*Source data*:
(** The mirror case: after the same cold fetch, when the origin answers the
    revalidation with a body instead of 304, [Get] serves neither the old
    bytes nor the new ones and writes nothing.  (The cold fetch must have
    come with a validator, [tag].) *)
Theorem Get_refuses_changed_blob (c : C) (u : url.URL)
    (cached : cacheEntry) (dl dl' : DownloadResponse) (tag : string) :
  get c (newCacheKey u) = Done (cached, false) ->
  NewBlobClientWithNoCredential az (URL_String u) = None ->
  Download az (URL_String u) (etag cached) = inr dl ->
  BodyErr dl = None ->
  ETag dl = Some tag ->
  get (set c (newCacheKey u) (mkCacheEntry (Some (Body dl)) (ETag dl)))
      (newCacheKey u)
  = Done (mkCacheEntry (Some (Body dl)) (ETag dl), true) ->
  Download az (URL_String u) (Some tag) = inr dl' ->
  BodyErr dl' = None ->
  let first := Get URL_String az c (Some u) in
  let second := Get URL_String az (after_tasks c (trace first)) (Some u) in
  outcome second = Done (None, Some (DomainError internal.NewInternalError))
  /\ started (trace second) = [].
Proof.
  intros Hget Hclient Hdl Hread Htag Hkept Hdl' Hread'.
  pose proof (download_fresh URL_String az u _ _ Hclient Hdl Hread) as Hfirst.
  assert (Get URL_String az c (Some u)
          = mkM [EvCacheGet (newCacheKey u);
                 EvDownload (URL_String u) (etag cached);
                 EvGo (CacheSet (newCacheKey u)
                                (mkCacheEntry (Some (Body dl)) (ETag dl)))]
                (Done (Some (Body dl), None))) as Heq1.
  { Get_branch Hget Hfirst. reflexivity. }
  intros first second. subst first second. rewrite Heq1.
  unfold after_tasks. simpl.
  pose proof (download_fresh URL_String az u _ _ Hclient Hdl' Hread')
    as Hsecond.
  rewrite <- Htag in Hsecond.
  Get_branch Hkept Hsecond. rewrite Htag. simpl. repeat split.
Qed.

End Revalidation.

(** * The backends under the client *)

Section Backends.
Variable URL_String : url.URL -> string.
Variable az : BlobStore.

(** With the disabled cache every download that [Get] issues is
    unconditional, and the tasks it starts leave the cache as it was: every
    [Get] is a cold fetch, whatever was fetched before. *)
Theorem Get_noCache_always_cold (c : noCache) (bloburl : option url.URL) :
  (forall d, In d (downloads (trace (Get URL_String az c bloburl))) ->
     exists u, bloburl = Some u /\ d = (URL_String u, None))
  /\ after_tasks c (trace (Get URL_String az c bloburl)) = c.
Proof.
  destruct bloburl as [u|]; simpl.
  - unfold Get, download, after_tasks. run_M.
    destruct (NewBlobClientWithNoCredential az (URL_String u)); simpl.
    + repeat split; eauto. intros d [].
    + destruct (Download az (URL_String u) None) as [err|dl]; simpl.
      * destruct (errors.As err); simpl.
        -- split_cases; (repeat split; eauto; intros d [<-|[]]; eauto).
        -- destruct err; simpl; split_cases;
             (repeat split; eauto; intros d [<-|[]]; eauto).
      * destruct (BodyErr dl) as [rerr|]; simpl.
        -- destruct rerr; simpl; split_cases;
             (repeat split; eauto; intros d [<-|[]]; eauto).
        -- repeat split; eauto. intros d [<-|[]]; eauto.
  - repeat split; eauto. intros d [].
Qed.

(** The client of [storage.go] and the caching client over the disabled
    cache agree on every fetch that succeeds: the same bytes, a nil error,
    one unconditional download. *)
Theorem Get_noCache_agrees_with_uncached (c : noCache)
    (bloburl : option url.URL) (bytes : byteSlice) :
  outcome (uncached.Get URL_String az bloburl) = Done (bytes, None) ->
  outcome (Get URL_String az c bloburl) = Done (bytes, None)
  /\ downloads (trace (Get URL_String az c bloburl))
     = downloads (trace (uncached.Get URL_String az bloburl)).
Proof.
  destruct bloburl as [u|]; simpl; [|discriminate].
  unfold uncached.Get, Get, download. run_M.
  destruct (NewBlobClientWithNoCredential az (URL_String u)); simpl;
    [discriminate|].
  destruct (Download az (URL_String u) None) as [err|dl]; simpl;
    [discriminate|].
  unfold ReadAll. destruct (BodyErr dl) as [rerr|]; simpl; [discriminate|].
  intros [= <-]. split; reflexivity.
Qed.

Section OverRistretto.
Variable Cache : Type.
Variable Cache_Set : Cache -> string -> any -> Z -> Cache * bool.
Variable Cache_Get : Cache -> string -> any * bool.
Lemma ascii_compare_lt_trans a b c :
  Ascii.compare a b = Lt -> Ascii.compare b c = Lt -> Ascii.compare a c = Lt.
Proof.
  unfold Ascii.compare. rewrite !N.compare_lt_iff. lia.
Qed.

Lemma compare_lt_trans : forall a b c,
  String.compare a b = Lt -> String.compare b c = Lt -> String.compare a c = Lt.
Proof.
  induction a as [|x a IH]; intros [|y b] [|z c]; simpl; try discriminate; auto.
  destruct (Ascii.compare x y) eqn:Exy; try discriminate.
  - apply Ascii.compare_eq_iff in Exy. subst y.
    destruct (Ascii.compare x z); try discriminate; auto.
    apply IH.
  - intros _. destruct (Ascii.compare y z) eqn:Eyz; try discriminate.
    + apply Ascii.compare_eq_iff in Eyz. subst z. now rewrite Exy.
    + intros _. now rewrite (ascii_compare_lt_trans x y z Exy Eyz).
Qed.

Lemma compare_refl s : String.compare s s = Eq.
Proof. induction s as [|c s IH]; simpl; [reflexivity|]. now rewrite ascii_compare_refl. Qed.

Lemma ltb_irrefl s : String.ltb s s = false.
Proof. unfold String.ltb. now rewrite compare_refl. Qed.

Lemma ltb_trans a b c :
  String.ltb a b = true -> String.ltb b c = true -> String.ltb a c = true.
Proof.
  unfold String.ltb.
  destruct (String.compare a b) eqn:E1; try discriminate.
  destruct (String.compare b c) eqn:E2; try discriminate.
  now rewrite (compare_lt_trans a b c E1 E2).
Qed.

(** [a] not below [b] and [a] below [c]: then [b] is below [c]. *)
Lemma ltb_from_not_below a b c :
  String.ltb a b = false -> String.ltb a c = true -> String.ltb b c = true.
Proof.
  unfold String.ltb. intros Hab Hac.
  destruct (String.compare a b) eqn:E; try discriminate.
  - apply String.compare_eq_iff in E. now subst.
  - assert (Hba : String.compare b a = Lt).
    { rewrite String.compare_antisym, E. reflexivity. }
    destruct (String.compare a c) eqn:E2; try discriminate.
    now rewrite (compare_lt_trans b a c Hba E2).
Qed.

Lemma compare_app p a b :
  String.compare (p ++ a) (p ++ b) = String.compare a b.
Proof.
  induction p as [|c p IH]; simpl; [reflexivity|].
  now rewrite ascii_compare_refl.
Qed.

Lemma ltb_app p a b : String.ltb (p ++ a) (p ++ b) = String.ltb a b.
Proof. unfold String.ltb. now rewrite compare_app. Qed.
Definition birthdays (today : Date) (args : list string) : M string :=
  input_error (birthdays_func today args).

(** ** main.py *)

Definition invalid_command : string :=
  "Invalid command. Available commands are: hello, add, change, phone, all, add-birthday, show-birthday, birthdays, close, exit, bye.".

(** [handle_action]: the [match] on the command word. *)
Definition handle_action (today : Date) (action : string) (args : list string)
  : M string :=
  if String.eqb action "hello" then ret "How can I help you?"
  else if String.eqb action "add" then add_contact args
  else if String.eqb action "change" then change_contact args
  else if String.eqb action "phone" then show_phone args
  else if String.eqb action "all" then show_all
  else if String.eqb action "add-birthday" then add_birthday args
  else if String.eqb action "show-birthday" then show_birthday args
  else if String.eqb action "birthdays" then birthdays today args
  else if String.eqb action "close" || String.eqb action "exit"
          || String.eqb action "bye" then ret "Good bye!"
  else ret invalid_command.

(** [parse_input]: [action, *args = user_input.split()], then
    [action = action.strip().lower()].  The starred unpacking needs at least
    one token and raises [ValueError] otherwise. *)
Definition parse_input (user_input : string) : exn + (string * list string) :=
  match PyStr.split user_input with
  | [] =>
      inl (ValueError "not enough values to unpack (expected at least 1, got 0)")
  | action :: args => inr (PyStr.lower (PyStr.strip action), args)
  end.

(** One turn of the loop of [main] on the line read: parse, dispatch, and the
    response to print. *)
Definition process_line (today : Date) (user_input : string) : M string :=
  p <- lift (parse_input user_input) ;;
  handle_action today (fst p) (snd p).

(** How the loop stands after the lines typed: ended by the exit command,
    ended by an exception raised while a line was processed, or back at
    [input()] with every line answered.  What [input()] does next, wait for a
    line or raise at the end of the input stream, is not decided by the lines
    typed and is left out. *)
Inductive outcome : Type :=
| Exited
| Crashed (e : exn)
| Waiting.

(** The loop of [main] over the lines typed: the responses printed, how the
    session ended, and the book it left. *)
Fixpoint main_loop (today : Date) (inputs : list string) (book : AddressBook)
  : list string * outcome * AddressBook :=
  match inputs with
  | [] => ([], Waiting, book)
  | user_input :: rest =>
      match parse_input user_input with
      | inl e => ([], Crashed e, book)
      | inr (action, args) =>
          match handle_action today action args book with
          | (inl e, book') => ([], Crashed e, book')
          | (inr response, book') =>
              if existsb (String.eqb action) ["close"; "exit"; "bye"]
              then ([response], Exited, book')
              else
                let '(printed, o, book'') := main_loop today rest book' in
                (response :: printed, o, book'')
          end
      end
  end.

(** ** Vocabulary of the statements *)

Definition duplicate_message : string :=
  "Contact with this name and phone number already exists.".

(** The birthday a new contact is given by the optional argument: none when
    the argument is missing or empty. *)
Definition new_birthday (optional_args : list string) : option Date :=
  match optional_args with
  | t :: _ => if String.eqb t EmptyString then None else Cal.parse t
  | [] => None
  end.

(** The optional birthday argument is missing, empty, or well-formed. *)
Definition birthday_arg_ok (optional_args : list string) : Prop :=
  match optional_args with
  | t :: _ => t = EmptyString \/ Cal.parse t <> None
  | [] => True
  end.

(** A month and a day of that month, in the year of the date. *)
Definition month_day_ok (d : Date) : Prop :=
  1 <= month d <= 12 /\ 1 <= day d <= Cal.days_in_month (year d) (month d).

(** A word under construction: free of whitespace and not empty. *)
Definition word_ok (w : string) : Prop :=
  PyStr.all_nonspace w = true /\ w <> EmptyString.

(** The command words [handle_action] knows. *)
Definition command_words : list string :=
  ["hello"; "add"; "change"; "phone"; "all"; "add-birthday"; "show-birthday";
   "birthdays"; "close"; "exit"; "bye"].

(** The replies of the handlers that report a change of the book. *)
Definition mutating_replies : list string :=
  ["Contact added."; "Contact updated."; "Phone number updated.";
   "Phone number removed."; "Birthday added."].

(** The replies of [add_contact] that are not the text of a failure. *)
Definition upsert_replies : list string :=
  ["Contact added."; "Contact updated."; duplicate_message].

(** The keys of the book are distinct and every record is held under its own
    name. *)
Definition book_ok (book : AddressBook) : Prop :=
  NoDup (map fst book) /\ Forall (fun e => name (snd e) = fst e) book.

(** No contact lists the same phone twice. *)
Definition phones_nodup (book : AddressBook) : Prop :=
  Forall (fun e => NoDup (map value (phones (snd e)))) book.

(** What one command can do to the book: nothing, change the record held
    under one key where it stands without renaming it, or insert one record
    under a new key, last. *)
Inductive book_step (book : AddressBook) : AddressBook -> Prop :=
| step_same : book_step book book
| step_mutate nm r r' :
    Book.find nm book = Some r ->
    name r' = name r ->
    book_step book (Book.store nm r' book)
| step_insert nm r' :
    Book.find nm book = None ->
    name r' = nm ->
    book_step book (book ++ [(nm, r')])%list.

(** ** Sample data: the scenario of the specification *)

Definition anna : ContactRecord :=
  mkRecord "Anna" [mkPhone "1234567890"] None.

Definition anna_born : ContactRecord :=
  mkRecord "Anna" [mkPhone "1234567890"] (Some (mkDate 1990 3 15)).

Definition book_anna : AddressBook := [("Anna", anna)].

Definition book_anna_born : AddressBook := [("Anna", anna_born)].

(** 14.03.2025, a Friday; the day after is a Saturday. *)
Definition friday : Date := mkDate 2025 3 14.

(** * Properties *)

(** ** The book as a store *)

Lemma find_store_same key r book :
  Book.find key book <> None -> Book.find key (Book.store key r book) = Some r.
Proof.
  induction book as [|[k r0] rest IH]; simpl; intros H.
  - congruence.
  - destruct (String.eqb k key) eqn:E; simpl; rewrite E; auto.
Qed.

Lemma find_store_other key key' r book :
  key' <> key -> Book.find key' (Book.store key r book) = Book.find key' book.
Proof.
  intros Hne. induction book as [|[k r0] rest IH]; simpl; auto.
  destruct (String.eqb k key) eqn:E; simpl.
  - apply String.eqb_eq in E. subst k.
    destruct (String.eqb key key') eqn:E'; auto.
    apply String.eqb_eq in E'. congruence.
  - rewrite IH. reflexivity.
Qed.

Lemma store_keys key r book :
  map fst (Book.store key r book) = map fst book.
Proof.
  induction book as [|[k r0] rest IH]; simpl; auto.
  destruct (String.eqb k key); simpl; congruence.
Qed.

Lemma store_absent key r book :
  Book.find key book = None -> Book.store key r book = book.
Proof.
  induction book as [|[k r0] rest IH]; simpl; auto.
  destruct (String.eqb k key); intros H; [discriminate|].
  rewrite IH; auto.
Qed.

Lemma find_app_new key r book :
  Book.find key book = None ->
  Book.find key (book ++ [(key, r)])%list = Some r.
Proof.
  induction book as [|[k r0] rest IH]; simpl.
  - rewrite String.eqb_refl. reflexivity.
  - destruct (String.eqb k key); [discriminate | exact IH].
Qed.

(** ** Phones of a contact *)

Lemma existsb_phone_In phone ps :
  existsb (fun p => String.eqb phone (value p)) ps = true <->
  In phone (map value ps).
Proof.
  rewrite existsb_exists, in_map_iff. split.
  - intros [p [Hin Heq]]. apply String.eqb_eq in Heq. exists p. auto.
  - intros [p [Heq Hin]]. exists p. split; auto. apply String.eqb_eq. auto.
Qed.

Lemma find_phone_present v r :
  In v (map value (phones r)) -> exists p, Rec.find_phone v r = Some p.
Proof.
  unfold Rec.find_phone. induction (phones r) as [|p ps IH]; simpl.
  - tauto.
  - intros [H | H].
    + apply String.eqb_eq in H. rewrite H. eauto.
    + destruct (String.eqb (value p) v); eauto.
Qed.

Lemma find_phone_absent v r :
  ~ In v (map value (phones r)) -> Rec.find_phone v r = None.
Proof.
  unfold Rec.find_phone. induction (phones r) as [|p ps IH]; simpl; auto.
  intros H. destruct (String.eqb (value p) v) eqn:E.
  - apply String.eqb_eq in E. tauto.
  - apply IH. tauto.
Qed.

(** [edit_phone] keeps every entry in its place: the entries before the first
    match and after it are untouched. *)
Lemma replace_first_position old new l1 p l2 :
  ~ In old (map value l1) -> value p = old ->
  Rec.replace_first old new (l1 ++ p :: l2) = (l1 ++ mkPhone new :: l2)%list.
Proof.
  intros Hni Hp. induction l1 as [|q l1 IH]; simpl in *.
  - apply String.eqb_eq in Hp. rewrite Hp. reflexivity.
  - destruct (String.eqb (value q) old) eqn:E.
    + apply String.eqb_eq in E. tauto.
    + rewrite IH; tauto.
Qed.

Lemma replace_first_length old new ps :
  List.length (Rec.replace_first old new ps) = List.length ps.
Proof.
  induction ps as [|p ps IH]; simpl; auto.
  destruct (String.eqb (value p) old); simpl; auto.
Qed.

Lemma remove_first_position v l1 p l2 :
  ~ In v (map value l1) -> value p = v ->
  Rec.remove_first v (l1 ++ p :: l2) = (l1 ++ l2)%list.
Proof.
  intros Hni Hp. induction l1 as [|q l1 IH]; simpl in *.
  - apply String.eqb_eq in Hp. rewrite Hp. reflexivity.
  - destruct (String.eqb (value q) v) eqn:E.
    + apply String.eqb_eq in E. tauto.
    + rewrite IH; tauto.
Qed.

(** ** add_contact *)

Lemma add_contact_duplicate book nm phone optional_args r :
  Book.find nm book = Some r ->
  In phone (map value (phones r)) ->
  add_contact (nm :: phone :: optional_args) book
  = (inr duplicate_message, book).
Proof.
  intros Hf Hin. apply existsb_phone_In in Hin.
  unfold add_contact, input_error, add_contact_func, bind, find.
  rewrite Hf, Hin. reflexivity.
Qed.

Lemma add_contact_append book nm phone optional_args r :
  Book.find nm book = Some r ->
  ~ In phone (map value (phones r)) ->
  Rec.valid_phone phone = true ->
  add_contact (nm :: phone :: optional_args) book
  = (inr "Contact updated.",
     Book.store nm
       (mkRecord (name r) (phones r ++ [mkPhone phone]) (birthday r)) book).
Proof.
  intros Hf Hni Hv.
  assert (He : existsb (fun p => String.eqb phone (value p)) (phones r) = false).
  { destruct (existsb _ _) eqn:E; auto. apply existsb_phone_In in E. tauto. }
  unfold add_contact, input_error, add_contact_func, bind, find, on_record.
  rewrite Hf, He. unfold Rec.add_phone. rewrite Hv. reflexivity.
Qed.

Lemma add_contact_new book nm phone optional_args :
  Book.find nm book = None ->
  Rec.valid_phone phone = true ->
  birthday_arg_ok optional_args ->
  add_contact (nm :: phone :: optional_args) book
  = (inr "Contact added.",
     (book ++ [(nm, mkRecord nm [mkPhone phone] (new_birthday optional_args))])%list).
Proof.
  intros Hf Hv Hb.
  unfold add_contact, input_error, add_contact_func, bind, find, lift,
    add_record, Book.add_record.
  rewrite Hf. unfold Rec.add_phone, Rec.init. rewrite Hv. simpl.
  destruct optional_args as [|t rest]; simpl.
  - rewrite Hf. reflexivity.
  - unfold truthy. destruct (String.eqb t EmptyString) eqn:E; simpl.
    + rewrite Hf. reflexivity.
    + unfold Rec.add_birthday. simpl in Hb.
      destruct Hb as [Hb | Hb]; [apply String.eqb_eq in Hb; congruence|].
      destruct (Cal.parse t) eqn:P; [|congruence]. simpl.
      rewrite Hf. reflexivity.
Qed.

*Task brief*:
Please retype, with no changes, the lines that run from the first line of the entries to the line with "Theorem Get_refuses_changed_blob (c", both ends included.

*Response to this exercise*:
(** The mirror case: after the same cold fetch, when the origin answers the
    revalidation with a body instead of 304, [Get] serves neither the old
    bytes nor the new ones and writes nothing.  (The cold fetch must have
    come with a validator, [tag].) *)
Theorem Get_refuses_changed_blob (c : C) (u : url.URL)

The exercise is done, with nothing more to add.